Data records:
(* ===== verification/TimerOps.v ===== *)
(** * Correctness of the timer heap: scheduling, cancelling and polling *)

From S2P Require Import Prelude TimeVal Timer TimerInv.
Local Open Scope nat_scope.

(** ** Scheduling *)

(** The heap invariant while identifier [x] is taken off the free list but
    not in the heap yet. *)
Record pending_inv (h : pj_timer_heap_t) (L fl : list nat) (x : nat) : Prop :=
  mk_pending_inv {
  pinv_rep : heap_rep h L;
  pinv_cur : cur_size h = length L;
  pinv_heap_len : max_size h <= length (heap h);
  pinv_dups_len : max_size h <= length (timer_dups h);
  pinv_ids_len : length (timer_ids h) = max_size h;
  pinv_order : heap_ordered h L;
  pinv_free : free_chain (timer_ids h) (timer_ids_freelist h) fl
                (Z.of_nat (max_size h));
  pinv_nodup : NoDup (L ++ x :: fl);
  pinv_count : length L + length fl + 2 = max_size h;
  pinv_x : 1 <= x < max_size h
}.

(** [schedule_w_grp_lock] turned entry [a], which was [e], into a running one
    with the given deadline. *)
Record scheduled (w w' : timer_world) (a : nat) (e e' : pj_timer_entry)
    (t : pj_time_val) (lk : option nat) : Prop := mk_scheduled {
  sc_entries : entries w' = <[a := e']> (entries w);
  sc_running : pj_timer_entry_running e' = true;
  sc_cb : te_cb e' = te_cb e;
  sc_data : te_user_data e' = te_user_data e;
  sc_active : active w' = <[a := t]> (active w);
  sc_poll : max_entries_per_poll (ht w') = max_entries_per_poll (ht w);
  sc_locks : lock_refs w' = match lk with
    | Some l => alter (fun n => (n + 1)%Z) l (lock_refs w)
    | None => lock_refs w
    end
}.

Lemma free_chain_bound ids f fl stop x :
  free_chain ids f fl stop -> x ∈ fl -> 1 <= x < length ids.
Proof.
  revert f. induction fl as [|y fl IH]; intros f; [set_solver|].
  intros (_ & ? & v & Hv%lookup_lt_Some & _ & Hc) [->|Hx]%elem_of_cons; eauto.
Qed.

Lemma pop_freelist_spec h L fl :
  heap_inv h L fl ->
  exists x fl' h', fl = x :: fl' /\ pop_freelist h = Some (Z.of_nat x, h') /\
    pending_inv h' L fl' x /\ max_size h' = max_size h /\
    cur_size h' = cur_size h /\ length L + 1 < max_size h' /\
    timer_dups h' = timer_dups h /\
    max_entries_per_poll h' = max_entries_per_poll h.
Proof.
  intros [HR Hc Hhl Hdl Hil HO Hf Hnd Hcnt Hsp].
  destruct fl as [|x fl]; cbn in *; [lia|].
  destruct Hf as (Hfx & Hx & v & Hv & Hv0 & Hf).
  pose proof (lookup_lt_Some _ _ _ Hv).
  exists x, fl, (h <| timer_ids_freelist := (- v)%Z |>).
  unfold pop_freelist. rewrite Hfx, zlookup_nat. obind Hv.
  do 2 (split; [done|]). split; [|by cbn].
  split; cbn; auto; [by destruct HR|lia|lia].
Qed.

Lemma grow_heap_spec h L fl x :
  pending_inv h L fl x ->
  exists h' fl', grow_heap h pool_ok = (PJ_SUCCESS, h') /\
    pending_inv h' L fl' x /\ max_size h' = max_size h * 2 /\
    cur_size h' = cur_size h /\
    max_entries_per_poll h' = max_entries_per_poll h /\
    (forall i, i < max_size h -> get_dup h' i = get_dup h i).
Proof.
  intros [HR Hc Hhl Hdl Hil HO Hf Hnd Hcnt Hx].
  unfold grow_heap. cbn [negb alloc_heap alloc_dups alloc_ids pool_ok].
  set (m := max_size h) in *.
  eexists _, (fl ++ seq m m). split; [reflexivity|].
  replace (m * 2 - m) with m by lia.
  match goal with |- pending_inv ?h2 _ _ _ /\ _ => set (h' := h2) end.
  assert (Hgd : forall i, i < m -> get_dup h' i = get_dup h i).
  { intros i Hi. unfold get_dup, h'. cbn [timer_dups set_field].
    rewrite lookup_app_l by (rewrite length_take; lia).
    by rewrite lookup_take_lt. }
  split; [|by auto].
  assert (Hbd : forall i id, L !! i = Some id -> id < m).
  { intros i id Hi. destruct (rep_dup _ _ HR _ _ Hi) as (_ & _ & _ & ?). lia. }
  pose proof (rep_room _ _ HR).
  split; unfold h' in *; cbn -[get_dup node_val]; fold m;
    rewrite ?length_app, ?length_replicate, ?length_fmap,
    ?length_seq, ?length_take; try lia.
  - split; cbn.
    + rewrite length_app, length_take, length_replicate. lia.
    + intros i id Hi. pose proof (lookup_lt_Some _ _ _ Hi).
      destruct (rep_slot _ _ HR _ _ Hi) as [H1 H2].
      rewrite lookup_app_l by (rewrite length_take; lia).
      rewrite lookup_take_lt by lia. split; [done|].
      rewrite take_ge by lia. by apply lookup_app_l_Some.
    + intros i id Hi. destruct (rep_dup _ _ HR _ _ Hi) as (d & Hd & Hdi & Hr).
      exists d. rewrite Hgd by eauto. do 2 (split; [done|]). cbn.
      rewrite length_app, length_take. lia.
  - intros i p c Hi Hc' Hp. specialize (HO i p c Hi Hc' Hp).
    unfold node_val in *. by rewrite !Hgd by eauto.
  - replace (m * 2 - m) with m by lia. rewrite take_ge by lia.
    replace (Z.of_nat (m * 2)) with (Z.of_nat (m + m)) by lia.
    apply free_chain_grow; lia || done.
  - rewrite app_comm_cons, app_assoc. apply NoDup_app. split; [done|].
    split; [|apply NoDup_seq]. intros y Hy Hys%elem_of_seq.
    rewrite elem_of_app, elem_of_cons in Hy. destruct Hy as [Hy|[->|Hy]].
    + apply list_elem_of_lookup in Hy as [i Hi]. apply Hbd in Hi. lia.
    + lia.
    + eapply free_chain_bound in Hy; [|done]. lia.
Qed.

(** Storing the copy of the new node and re-heapifying from the bottom. *)
Lemma insert_heap h L fl x d :
  pending_inv h L fl x -> length L + 2 < max_size h ->
  te_timer_id (dup_copy d) = Z.of_nat x ->
  let h1 := h <| timer_dups := <[x := Some d]> (timer_dups h) |> in
  exists h' L',
    reheap_up h1 x (cur_size h1) (HEAP_PARENT (cur_size h1)) = Some h' /\
    heap_inv (h' <| cur_size := cur_size h' + 1 |>) L' fl /\ L' ≡ₚ x :: L /\
    timer_dups h' = timer_dups h1 /\
    max_entries_per_poll h' = max_entries_per_poll h.
Proof.
  intros [HR Hc Hhl Hdl Hil HO Hf Hnd Hcnt Hx] Hroom Hid h1.
  assert (HxL : x ∉ L).
  { apply NoDup_app in Hnd as (_ & Hdis & _). intros Hin. apply (Hdis x); set_solver. }
  assert (Hgd : forall y, y <> x -> get_dup h1 y = get_dup h y)
    by (intros; unfold get_dup; cbn; by rewrite list_lookup_insert_ne).
  assert (HLn : forall i y, L !! i = Some y -> y <> x)
    by (intros i y Hi ->; apply HxL; by eapply list_elem_of_lookup_2).
  assert (Hlk : forall i y, (L ++ [x]) !! i = Some y -> i <> length L ->
    L !! i = Some y).
  { intros i y Hi Hne. apply lookup_app_Some in Hi as [|[Hge Hi]]; [done|].
    apply list_lookup_singleton_Some in Hi as [? _]. lia. }
  assert (HH : holed h1 (L ++ [x]) (length L) x).
  { split.
    - rewrite length_app. cbn. lia.
    - by apply list_lookup_middle.
    - intros i y Hi Hne. apply Hlk in Hi; [|done]. by apply (rep_slot _ _ HR).
    - intros i y Hi. destruct (decide (i = length L)) as [->|Hne].
      + rewrite list_lookup_middle in Hi by done. simplify_eq.
        exists d. unfold get_dup. cbn. rewrite list_lookup_insert_eq by lia.
        split; [done|]. split; [done|lia].
      + apply Hlk in Hi; [|done].
        destruct (rep_dup _ _ HR _ _ Hi) as (d' & Hd' & ? & ?).
        exists d'. by rewrite Hgd by eauto.
    - rewrite Permutation_app_comm. cbn. apply NoDup_cons. split; [done|].
      by apply heap_rep_nodup in HR. }
  assert (Hc1 : cur_size h1 = length L) by done. rewrite Hc1.
  destruct (reheap_up_spec (S (length L)) h1 x (length L) (L ++ [x]) HH ltac:(lia))
    as (h' & L' & Hup & HP & HF & HR' & HO').
  exists h', L'. split; [exact Hup|].
  assert (HP' : L' ≡ₚ x :: L) by (by rewrite HP, Permutation_app_comm).
  assert (Hlen : length L' = S (length L)) by (by rewrite HP').
  destruct HF as [Fmax Fcur Fpoll Fdups Ffree Fhl Fil Fids]. cbn in *.
  split; [|done].
  split; cbn; try lia.
  - by destruct HR'.
  - rewrite Fdups, length_insert. lia.
  - apply HO'. split.
    + intros i p c Hi Hne Hci Hpi. apply Hlk in Hci; [|done].
      pose proof (lookup_lt_Some _ _ _ Hci). pose proof (parent_lt i Hi).
      apply Hlk in Hpi; [|lia].
      unfold node_val. rewrite !Hgd by eauto. by eapply HO.
    + intros i g c Hi Hpi%parent_spec Hpos Hci; [|done].
      apply lookup_lt_Some in Hci. rewrite length_app in Hci. cbn in Hci. lia.
  - rewrite Ffree, Fmax. eapply free_chain_agree; [|exact Hf].
    intros y Hy. rewrite Fids; [done|]. rewrite elem_of_app.
    apply NoDup_app in Hnd as (_ & Hdis & [Hxf _]%NoDup_cons).
    intros [Hin|Hin]; [apply (Hdis y); set_solver|].
    apply list_elem_of_singleton in Hin as ->. done.
  - rewrite HP'. cbn. by rewrite Permutation_middle.
Qed.

(** [insert_node] after the identifier was taken, with memory available. *)
Lemma insert_node_spec h L fl x es lk a e t :
  pending_inv h L fl x -> length L + 1 < max_size h ->
  es !! a = Some e -> te_timer_id e = Z.of_nat x ->
  exists h' L' fl',
    insert_node (mk_timer_world h es lk) a t pool_ok =
      Some (PJ_SUCCESS, mk_timer_world h' es lk) /\
    heap_inv h' L' fl' /\ L' ≡ₚ x :: L /\
    get_dup h' x = Some (mk_timer_entry_dup e a t None) /\
    (forall y, y ∈ L -> get_dup h' y = get_dup h y) /\
    max_entries_per_poll h' = max_entries_per_poll h.
Proof.
  intros HI Hsp He Hid.
  assert (exists h1 fl1,
    (if max_size h <=? cur_size h + 2 then grow_heap h pool_ok else (PJ_SUCCESS, h))
      = (PJ_SUCCESS, h1) /\ pending_inv h1 L fl1 x /\ length L + 2 < max_size h1 /\
    (forall y, y ∈ L -> get_dup h1 y = get_dup h y) /\
    max_entries_per_poll h1 = max_entries_per_poll h)
    as (h1 & fl1 & Hg & HI1 & Hsp1 & Hgd1 & Hmp1).
  { pose proof (pinv_cur _ _ _ _ HI). destruct (Nat.leb_spec (max_size h) (cur_size h + 2)).
    - destruct (grow_heap_spec _ _ _ _ HI) as (h1 & fl1 & Hg & HI1 & Hm & _ & Hp & Hgd).
      exists h1, fl1. split; [done|]. split; [done|]. split; [lia|]. split; [|done].
      intros y [i Hi]%list_elem_of_lookup. apply Hgd.
      destruct (rep_dup _ _ (pinv_rep _ _ _ _ HI) _ _ Hi) as (_ & _ & _ & ?).
      pose proof (pinv_ids_len _ _ _ _ HI). lia.
    - exists h, fl. split; [done|]. split; [done|]. split; [lia|]. done. }
  destruct (insert_heap h1 L fl1 x (mk_timer_entry_dup e a t None) HI1 Hsp1 Hid)
    as (h' & L' & Hup & HI' & HP & Hdups & Hmp).
  pose proof (pinv_dups_len _ _ _ _ HI1). pose proof (pinv_x _ _ _ _ HI1).
  exists (h' <| cur_size := cur_size h' + 1 |>), L', fl1.
  unfold insert_node. cbn [ht entries]. rewrite Hg. cbn [negb].
  rewrite (Z.eqb_refl PJ_SUCCESS). cbn [negb]. obind He.
  rewrite Hid, zstore_nat by lia. ored. rewrite Nat2Z.id.
  cbv zeta. obind Hup. split; [done|]. split; [done|]. split; [done|].
  assert (HxL : x ∉ L).
  { pose proof (pinv_nodup _ _ _ _ HI1) as Hnd.
    apply NoDup_app in Hnd as (_ & Hdis & _). intros Hin. apply (Hdis x); set_solver. }
  split.
  { unfold get_dup. cbn. rewrite Hdups. cbn. by rewrite list_lookup_insert_eq by lia. }
  split; [|cbn; congruence].
  intros y Hy. rewrite <- Hgd1 by done. unfold get_dup. cbn. rewrite Hdups. cbn.
  rewrite list_lookup_insert_ne; [done|]. by intros ->.
Qed.

(** Overwriting a copy without touching its identifier and deadline. *)
Lemma heap_inv_set_dup h L fl x d d' :
  heap_inv h L fl -> get_dup h x = Some d ->
  te_timer_id (dup_copy d') = te_timer_id (dup_copy d) ->
  dup_timer_value d' = dup_timer_value d ->
  heap_inv (h <| timer_dups := <[x := Some d']> (timer_dups h) |>) L fl.
Proof.
  intros HI Hd Hid Hv. pose proof (get_dup_lt _ _ _ Hd) as Hlt.
  assert (Hgd : forall y, get_dup (h <| timer_dups := <[x := Some d']> (timer_dups h) |>) y
    = if decide (x = y) then Some d' else get_dup h y).
  { intros y. unfold get_dup. cbn. rewrite insert_lookup by done. by case_decide. }
  assert (Hnv : forall y, node_val (h <| timer_dups := <[x := Some d']> (timer_dups h) |>) y
    = node_val h y).
  { intros y. unfold node_val. rewrite Hgd. case_decide; [|done].
    subst. by rewrite Hd. }
  destruct HI as [HR Hc Hhl Hdl Hil HO Hf Hnd Hcnt Hsp].
  split; try done.
  - destruct HR as [R1 R2 R3]. split; [done|done|].
    intros i y Hi. destruct (R3 _ _ Hi) as (dy & Hdy & Hidy & Hr).
    destruct (decide (x = y)) as [->|Hne].
    + exists d'. rewrite Hgd, decide_True by done. split; [done|].
      split; [|done]. simplify_eq. congruence.
    + exists dy. by rewrite Hgd, decide_False.
  - cbn. by rewrite length_insert.
  - intros i p c Hi Hci Hpi. rewrite !Hnv. eauto.
Qed.

(** The world after the identifier [x] was given to entry [a]. *)
Lemma timer_inv_schedule w L L' fl fl' x h' a e e' d' lks :
  timer_inv w L fl -> entries w !! a = Some e -> (te_timer_id e < 1)%Z ->
  heap_inv h' L' fl' -> L' ≡ₚ x :: L -> get_dup h' x = Some d' ->
  dup_entry d' = a -> te_timer_id e' = Z.of_nat x ->
  (forall y, y ∈ L -> get_dup h' y = get_dup (ht w) y) ->
  (forall l, is_Some (lock_refs w !! l) -> is_Some (lks !! l)) ->
  (forall l, dup_grp_lock d' = Some l -> is_Some (lks !! l)) ->
  timer_inv (mk_timer_world h' (<[a := e']> (entries w)) lks) L' fl' /\
  active (mk_timer_world h' (<[a := e']> (entries w)) lks) =
    <[a := dup_timer_value d']> (active w).
Proof.
  intros [HH He Hr Hl] Ha Hlt HH' HP Hd' <- Hid' Hgd Hlks Hlk'.
  assert (Hx1 : 1 <= x).
  { pose proof (inv_rep _ _ _ HH') as HR'.
    assert (x ∈ L') as [j Hj]%list_elem_of_lookup by (rewrite HP; set_solver).
    destruct (rep_dup _ _ HR' _ _ Hj) as (_ & _ & _ & ?). lia. }
  assert (HxL : x ∉ L).
  { pose proof (heap_rep_nodup _ _ (inv_rep _ _ _ HH')) as Hnd.
    rewrite HP in Hnd. by apply NoDup_cons in Hnd as [? _]. }
  assert (Hold : forall y dy, y ∈ L -> get_dup (ht w) y = Some dy ->
    dup_entry dy <> dup_entry d').
  { intros y dy Hy Hdy Heq. destruct (He _ _ Hy Hdy) as (ey & Hey & Hyid).
    apply list_elem_of_lookup in Hy as [i Hi].
    destruct (rep_dup _ _ (inv_rep _ _ _ HH) _ _ Hi) as (_ & _ & _ & ?).
    rewrite Heq in Hey. simplify_eq. lia. }
  assert (HI : timer_inv (mk_timer_world h' (<[dup_entry d' := e']> (entries w)) lks) L' fl').
  { split; cbn; [done| | |].
    - intros y dy Hy Hdy. rewrite HP in Hy. apply elem_of_cons in Hy as [->|Hy].
      + simplify_eq. rewrite lookup_insert_eq. eauto.
      + rewrite Hgd in Hdy by done. rewrite lookup_insert_ne; [eauto|].
        intros Heq. by eapply Hold.
    - intros b eb Hb Hge. destruct (decide (dup_entry d' = b)) as [<-|Hne].
      + rewrite lookup_insert_eq in Hb. simplify_eq. exists x, d'.
        rewrite HP. split; [set_solver|done].
      + rewrite lookup_insert_ne in Hb by done.
        destruct (Hr _ _ Hb Hge) as (y & dy & Hy & ? & ? & ?).
        exists y, dy. rewrite HP, Hgd by done. split; [set_solver|done].
    - intros y dy l Hy Hdy Hlk. rewrite HP in Hy.
      apply elem_of_cons in Hy as [->|Hy]; [simplify_eq; eauto|].
      rewrite Hgd in Hdy by done. eauto. }
  split; [exact HI|]. apply map_eq. intros b. rewrite active_lookup. cbn [entries ht].
  destruct (decide (dup_entry d' = b)) as [<-|Hne].
  - rewrite !lookup_insert_eq. ored.
    by rewrite (deadline_running _ _ _ Hid'), Hd' by lia.
  - rewrite !lookup_insert_ne, active_lookup by done.
    destruct (entries w !! b) as [eb|] eqn:Hb; [|done]. ored.
    apply deadline_agree. intros y Hy1 Hy.
    destruct (Hr _ _ Hb ltac:(lia)) as (z & dz & Hz & Hzid & _).
    assert (z = y) as -> by lia. by rewrite Hgd.
Qed.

Exercise brief: Your answer should be the lines above that contain the word "Prop", copied out.

Exercise solution:
Record pending_inv (h : pj_timer_heap_t) (L fl : list nat) (x : nat) : Prop :=
    (t : pj_time_val) (lk : option nat) : Prop := mk_scheduled {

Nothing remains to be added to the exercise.